==== EXCERPTED RECORDS

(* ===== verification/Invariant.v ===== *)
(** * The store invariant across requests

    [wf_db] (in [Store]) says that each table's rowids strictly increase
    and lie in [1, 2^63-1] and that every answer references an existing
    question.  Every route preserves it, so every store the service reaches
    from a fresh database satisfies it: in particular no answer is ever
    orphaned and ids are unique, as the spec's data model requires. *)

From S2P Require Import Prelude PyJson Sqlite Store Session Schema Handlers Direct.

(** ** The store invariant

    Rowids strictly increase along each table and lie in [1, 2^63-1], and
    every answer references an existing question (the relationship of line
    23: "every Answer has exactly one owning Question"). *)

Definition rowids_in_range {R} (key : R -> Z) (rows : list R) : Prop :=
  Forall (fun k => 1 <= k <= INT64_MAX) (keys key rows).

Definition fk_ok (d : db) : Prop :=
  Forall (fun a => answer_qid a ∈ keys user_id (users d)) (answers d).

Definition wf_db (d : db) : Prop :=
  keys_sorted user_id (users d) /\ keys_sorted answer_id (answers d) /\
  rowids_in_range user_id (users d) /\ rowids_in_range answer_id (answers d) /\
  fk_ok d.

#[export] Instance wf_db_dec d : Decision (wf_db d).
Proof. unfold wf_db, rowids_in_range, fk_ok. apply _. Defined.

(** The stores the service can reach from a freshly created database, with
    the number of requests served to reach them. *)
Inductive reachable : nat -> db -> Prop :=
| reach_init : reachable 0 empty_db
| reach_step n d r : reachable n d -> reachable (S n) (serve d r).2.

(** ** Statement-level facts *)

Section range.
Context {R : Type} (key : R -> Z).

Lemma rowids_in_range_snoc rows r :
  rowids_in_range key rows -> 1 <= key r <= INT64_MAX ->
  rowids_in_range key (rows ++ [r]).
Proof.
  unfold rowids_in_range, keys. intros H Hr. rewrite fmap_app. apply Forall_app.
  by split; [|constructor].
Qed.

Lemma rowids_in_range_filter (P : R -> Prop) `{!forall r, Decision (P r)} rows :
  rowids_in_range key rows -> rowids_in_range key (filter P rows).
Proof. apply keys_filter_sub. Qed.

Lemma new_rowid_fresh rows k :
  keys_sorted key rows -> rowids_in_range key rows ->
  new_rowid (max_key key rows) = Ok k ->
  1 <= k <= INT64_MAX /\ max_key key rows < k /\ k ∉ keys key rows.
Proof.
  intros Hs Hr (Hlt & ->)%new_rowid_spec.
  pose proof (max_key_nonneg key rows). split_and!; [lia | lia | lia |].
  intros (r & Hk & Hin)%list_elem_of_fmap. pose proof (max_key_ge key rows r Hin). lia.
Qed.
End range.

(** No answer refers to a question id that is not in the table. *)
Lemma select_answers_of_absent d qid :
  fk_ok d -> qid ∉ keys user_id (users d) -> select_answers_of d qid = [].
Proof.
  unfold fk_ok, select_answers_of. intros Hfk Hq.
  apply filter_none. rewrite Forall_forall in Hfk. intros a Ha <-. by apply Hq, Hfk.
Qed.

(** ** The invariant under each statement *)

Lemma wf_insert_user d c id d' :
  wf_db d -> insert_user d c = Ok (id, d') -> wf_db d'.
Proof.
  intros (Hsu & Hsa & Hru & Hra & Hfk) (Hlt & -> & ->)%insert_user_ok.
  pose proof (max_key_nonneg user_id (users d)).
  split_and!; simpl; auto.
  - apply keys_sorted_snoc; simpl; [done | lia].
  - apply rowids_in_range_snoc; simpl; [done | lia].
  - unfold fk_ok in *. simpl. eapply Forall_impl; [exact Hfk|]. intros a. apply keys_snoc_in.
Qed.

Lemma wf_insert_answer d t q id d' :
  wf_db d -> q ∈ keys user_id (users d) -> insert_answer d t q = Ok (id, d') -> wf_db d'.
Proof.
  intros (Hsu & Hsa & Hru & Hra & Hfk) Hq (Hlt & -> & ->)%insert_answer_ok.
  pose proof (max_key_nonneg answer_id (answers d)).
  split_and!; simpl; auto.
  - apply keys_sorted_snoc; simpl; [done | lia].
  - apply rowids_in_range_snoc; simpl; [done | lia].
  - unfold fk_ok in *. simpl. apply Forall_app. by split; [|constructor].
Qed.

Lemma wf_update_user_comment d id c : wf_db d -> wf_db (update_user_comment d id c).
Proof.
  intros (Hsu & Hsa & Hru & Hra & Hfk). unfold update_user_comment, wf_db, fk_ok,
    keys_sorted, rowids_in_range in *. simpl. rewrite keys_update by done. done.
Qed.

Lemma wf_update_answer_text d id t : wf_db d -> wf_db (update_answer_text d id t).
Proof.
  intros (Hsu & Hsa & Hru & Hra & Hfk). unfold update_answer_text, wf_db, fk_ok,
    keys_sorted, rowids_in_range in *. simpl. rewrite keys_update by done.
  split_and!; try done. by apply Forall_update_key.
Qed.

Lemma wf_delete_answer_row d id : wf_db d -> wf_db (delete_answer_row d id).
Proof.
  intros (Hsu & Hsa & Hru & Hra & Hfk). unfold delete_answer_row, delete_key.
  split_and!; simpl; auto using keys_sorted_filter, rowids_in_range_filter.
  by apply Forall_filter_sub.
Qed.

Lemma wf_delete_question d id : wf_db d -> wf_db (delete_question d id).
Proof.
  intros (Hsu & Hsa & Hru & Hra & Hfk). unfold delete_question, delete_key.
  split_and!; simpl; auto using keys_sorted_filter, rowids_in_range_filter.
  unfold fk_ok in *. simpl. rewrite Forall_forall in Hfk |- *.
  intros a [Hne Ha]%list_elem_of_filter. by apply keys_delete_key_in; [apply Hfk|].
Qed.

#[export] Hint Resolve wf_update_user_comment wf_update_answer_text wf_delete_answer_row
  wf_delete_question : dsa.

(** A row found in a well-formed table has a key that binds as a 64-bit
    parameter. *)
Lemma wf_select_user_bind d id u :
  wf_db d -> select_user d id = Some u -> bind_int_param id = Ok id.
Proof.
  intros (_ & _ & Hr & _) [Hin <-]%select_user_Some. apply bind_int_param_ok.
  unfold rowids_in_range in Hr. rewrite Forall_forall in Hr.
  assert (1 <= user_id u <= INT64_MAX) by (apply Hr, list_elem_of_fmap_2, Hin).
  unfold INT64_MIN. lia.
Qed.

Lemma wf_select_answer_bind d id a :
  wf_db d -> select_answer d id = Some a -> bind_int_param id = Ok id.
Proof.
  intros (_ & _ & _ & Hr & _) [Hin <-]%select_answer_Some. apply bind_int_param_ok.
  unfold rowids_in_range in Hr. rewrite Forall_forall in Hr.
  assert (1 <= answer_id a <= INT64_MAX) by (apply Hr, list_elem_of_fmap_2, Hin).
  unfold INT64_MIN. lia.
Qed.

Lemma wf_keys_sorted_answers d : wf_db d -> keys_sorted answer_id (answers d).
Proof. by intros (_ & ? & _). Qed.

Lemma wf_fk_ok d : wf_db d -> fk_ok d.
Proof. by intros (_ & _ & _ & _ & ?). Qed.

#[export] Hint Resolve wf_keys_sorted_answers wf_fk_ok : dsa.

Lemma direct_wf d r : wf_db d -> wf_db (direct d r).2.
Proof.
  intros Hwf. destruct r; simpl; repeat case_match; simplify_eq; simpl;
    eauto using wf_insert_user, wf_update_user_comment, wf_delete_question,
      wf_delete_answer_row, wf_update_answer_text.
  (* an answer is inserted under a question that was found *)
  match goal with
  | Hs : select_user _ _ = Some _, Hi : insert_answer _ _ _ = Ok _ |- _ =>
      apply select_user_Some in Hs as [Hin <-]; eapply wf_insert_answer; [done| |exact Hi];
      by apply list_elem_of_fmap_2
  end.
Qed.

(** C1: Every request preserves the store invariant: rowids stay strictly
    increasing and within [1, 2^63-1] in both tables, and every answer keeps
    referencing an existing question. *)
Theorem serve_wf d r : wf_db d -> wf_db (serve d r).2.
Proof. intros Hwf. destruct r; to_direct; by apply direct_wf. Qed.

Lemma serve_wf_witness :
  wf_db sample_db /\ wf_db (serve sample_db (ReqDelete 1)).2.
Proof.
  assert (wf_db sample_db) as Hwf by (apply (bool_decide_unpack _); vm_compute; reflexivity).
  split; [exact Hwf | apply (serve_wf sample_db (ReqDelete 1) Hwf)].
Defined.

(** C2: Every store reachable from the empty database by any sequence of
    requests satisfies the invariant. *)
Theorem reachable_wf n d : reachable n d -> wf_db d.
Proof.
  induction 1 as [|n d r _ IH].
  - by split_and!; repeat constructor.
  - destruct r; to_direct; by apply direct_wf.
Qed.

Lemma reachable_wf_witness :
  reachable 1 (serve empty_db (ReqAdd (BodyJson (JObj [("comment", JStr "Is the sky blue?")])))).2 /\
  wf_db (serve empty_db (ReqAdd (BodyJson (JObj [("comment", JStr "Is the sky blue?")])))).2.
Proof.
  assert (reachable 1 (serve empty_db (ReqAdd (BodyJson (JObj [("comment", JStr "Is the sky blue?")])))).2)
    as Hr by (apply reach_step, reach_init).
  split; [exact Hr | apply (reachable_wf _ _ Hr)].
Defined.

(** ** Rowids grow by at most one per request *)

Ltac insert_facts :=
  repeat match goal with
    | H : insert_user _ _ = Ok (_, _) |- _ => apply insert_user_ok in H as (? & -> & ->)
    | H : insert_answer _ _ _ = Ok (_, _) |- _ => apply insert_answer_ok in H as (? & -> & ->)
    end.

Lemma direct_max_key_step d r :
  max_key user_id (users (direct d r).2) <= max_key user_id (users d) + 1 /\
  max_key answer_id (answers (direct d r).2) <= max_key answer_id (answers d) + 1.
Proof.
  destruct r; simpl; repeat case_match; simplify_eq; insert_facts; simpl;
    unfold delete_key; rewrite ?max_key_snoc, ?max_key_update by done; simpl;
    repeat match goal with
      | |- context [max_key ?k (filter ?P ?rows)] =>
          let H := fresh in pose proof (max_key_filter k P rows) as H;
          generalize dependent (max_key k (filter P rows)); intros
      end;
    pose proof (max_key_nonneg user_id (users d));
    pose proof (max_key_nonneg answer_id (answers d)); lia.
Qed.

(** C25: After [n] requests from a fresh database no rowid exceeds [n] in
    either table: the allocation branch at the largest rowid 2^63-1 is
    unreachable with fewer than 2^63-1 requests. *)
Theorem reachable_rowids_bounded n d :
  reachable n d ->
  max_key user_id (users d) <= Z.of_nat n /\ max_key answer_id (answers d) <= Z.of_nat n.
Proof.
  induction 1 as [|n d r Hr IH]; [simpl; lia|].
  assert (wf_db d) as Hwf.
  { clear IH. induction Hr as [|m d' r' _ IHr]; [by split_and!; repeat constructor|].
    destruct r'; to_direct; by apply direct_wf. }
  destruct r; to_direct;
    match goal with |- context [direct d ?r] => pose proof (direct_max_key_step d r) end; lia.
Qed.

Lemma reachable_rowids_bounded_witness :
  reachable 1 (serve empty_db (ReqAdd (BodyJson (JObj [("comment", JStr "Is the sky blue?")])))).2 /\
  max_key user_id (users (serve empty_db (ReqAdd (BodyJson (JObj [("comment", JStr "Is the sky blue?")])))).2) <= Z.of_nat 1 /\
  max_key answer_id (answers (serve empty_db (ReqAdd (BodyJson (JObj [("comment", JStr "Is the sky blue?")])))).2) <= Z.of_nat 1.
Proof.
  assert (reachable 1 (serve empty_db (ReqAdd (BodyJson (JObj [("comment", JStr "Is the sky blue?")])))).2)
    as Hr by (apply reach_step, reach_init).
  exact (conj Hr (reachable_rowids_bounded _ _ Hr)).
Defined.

========
==== EXCERPTED RECORDS

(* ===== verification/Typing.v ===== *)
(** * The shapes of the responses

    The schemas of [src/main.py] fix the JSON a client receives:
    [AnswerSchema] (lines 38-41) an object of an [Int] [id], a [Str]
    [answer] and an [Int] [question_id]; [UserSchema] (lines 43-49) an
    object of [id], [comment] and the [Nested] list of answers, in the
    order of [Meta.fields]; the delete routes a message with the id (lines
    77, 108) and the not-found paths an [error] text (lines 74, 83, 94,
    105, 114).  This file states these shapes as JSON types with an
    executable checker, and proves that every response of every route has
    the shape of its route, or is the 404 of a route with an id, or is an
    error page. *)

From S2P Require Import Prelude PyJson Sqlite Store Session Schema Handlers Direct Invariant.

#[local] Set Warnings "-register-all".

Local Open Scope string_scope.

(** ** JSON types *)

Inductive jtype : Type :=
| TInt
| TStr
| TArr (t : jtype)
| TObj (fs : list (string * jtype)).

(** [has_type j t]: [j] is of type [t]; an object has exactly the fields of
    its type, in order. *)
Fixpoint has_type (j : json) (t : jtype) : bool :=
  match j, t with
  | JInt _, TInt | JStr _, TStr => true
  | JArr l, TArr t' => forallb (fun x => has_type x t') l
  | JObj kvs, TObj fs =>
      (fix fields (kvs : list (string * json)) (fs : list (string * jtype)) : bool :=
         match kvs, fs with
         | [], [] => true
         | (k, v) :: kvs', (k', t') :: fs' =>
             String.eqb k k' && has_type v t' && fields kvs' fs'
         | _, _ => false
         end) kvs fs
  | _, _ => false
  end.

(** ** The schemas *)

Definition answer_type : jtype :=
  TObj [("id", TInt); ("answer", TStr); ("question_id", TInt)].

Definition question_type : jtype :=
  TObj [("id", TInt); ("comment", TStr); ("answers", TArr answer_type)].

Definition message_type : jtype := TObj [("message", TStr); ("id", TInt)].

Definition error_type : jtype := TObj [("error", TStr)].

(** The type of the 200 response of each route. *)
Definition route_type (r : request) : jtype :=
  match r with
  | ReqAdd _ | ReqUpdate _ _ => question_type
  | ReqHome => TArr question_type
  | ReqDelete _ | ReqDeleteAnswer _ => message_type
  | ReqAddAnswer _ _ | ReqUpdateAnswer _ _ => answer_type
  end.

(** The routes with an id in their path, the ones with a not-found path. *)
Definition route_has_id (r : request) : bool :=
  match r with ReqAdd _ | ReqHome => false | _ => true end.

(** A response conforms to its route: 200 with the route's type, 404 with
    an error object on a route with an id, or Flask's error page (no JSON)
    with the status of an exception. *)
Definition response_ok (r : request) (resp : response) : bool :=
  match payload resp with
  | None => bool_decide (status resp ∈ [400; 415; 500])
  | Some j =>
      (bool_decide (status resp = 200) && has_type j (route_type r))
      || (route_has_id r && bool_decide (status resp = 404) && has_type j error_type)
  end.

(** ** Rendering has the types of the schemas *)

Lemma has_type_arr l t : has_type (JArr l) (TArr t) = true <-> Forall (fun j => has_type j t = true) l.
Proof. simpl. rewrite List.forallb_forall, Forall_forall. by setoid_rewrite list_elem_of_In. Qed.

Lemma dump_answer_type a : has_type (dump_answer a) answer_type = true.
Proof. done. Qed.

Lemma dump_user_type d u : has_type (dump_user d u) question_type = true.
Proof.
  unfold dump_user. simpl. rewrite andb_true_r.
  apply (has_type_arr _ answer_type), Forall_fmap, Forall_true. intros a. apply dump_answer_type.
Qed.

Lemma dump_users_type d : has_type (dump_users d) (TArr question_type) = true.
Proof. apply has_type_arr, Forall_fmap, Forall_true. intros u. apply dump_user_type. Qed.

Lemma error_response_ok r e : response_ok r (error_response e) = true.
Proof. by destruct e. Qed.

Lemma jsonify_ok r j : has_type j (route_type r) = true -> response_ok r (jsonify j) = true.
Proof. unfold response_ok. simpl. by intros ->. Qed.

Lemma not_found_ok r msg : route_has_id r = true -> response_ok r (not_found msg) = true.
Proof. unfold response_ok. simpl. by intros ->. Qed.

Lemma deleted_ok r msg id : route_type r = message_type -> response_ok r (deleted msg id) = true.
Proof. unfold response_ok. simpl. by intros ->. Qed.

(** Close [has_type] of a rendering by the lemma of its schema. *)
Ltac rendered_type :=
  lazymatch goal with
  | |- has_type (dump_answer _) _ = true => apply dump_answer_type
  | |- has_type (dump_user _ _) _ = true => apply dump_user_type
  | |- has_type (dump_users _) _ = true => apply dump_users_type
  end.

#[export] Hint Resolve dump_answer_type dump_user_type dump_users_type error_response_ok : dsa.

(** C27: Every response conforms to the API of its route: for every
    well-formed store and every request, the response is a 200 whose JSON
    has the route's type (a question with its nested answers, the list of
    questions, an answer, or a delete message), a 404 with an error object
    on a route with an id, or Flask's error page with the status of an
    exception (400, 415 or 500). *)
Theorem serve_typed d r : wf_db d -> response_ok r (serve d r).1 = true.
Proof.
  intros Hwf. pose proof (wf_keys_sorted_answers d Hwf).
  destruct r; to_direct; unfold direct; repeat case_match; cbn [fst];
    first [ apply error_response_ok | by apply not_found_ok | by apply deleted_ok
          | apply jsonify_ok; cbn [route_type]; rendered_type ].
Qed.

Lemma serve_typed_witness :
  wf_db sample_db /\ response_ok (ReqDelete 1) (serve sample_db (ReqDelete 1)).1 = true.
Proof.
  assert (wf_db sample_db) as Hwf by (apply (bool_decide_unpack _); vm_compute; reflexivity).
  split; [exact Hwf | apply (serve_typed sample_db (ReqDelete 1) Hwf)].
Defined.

========

**TASK TO COMPLETE**
Find each line above that contains "existing", and copy those lines.

**SOLUTION TO THIS EXERCISE**
    and lie in [1, 2^63-1] and that every answer references an existing
    every answer references an existing question (the relationship of line
    referencing an existing question. *)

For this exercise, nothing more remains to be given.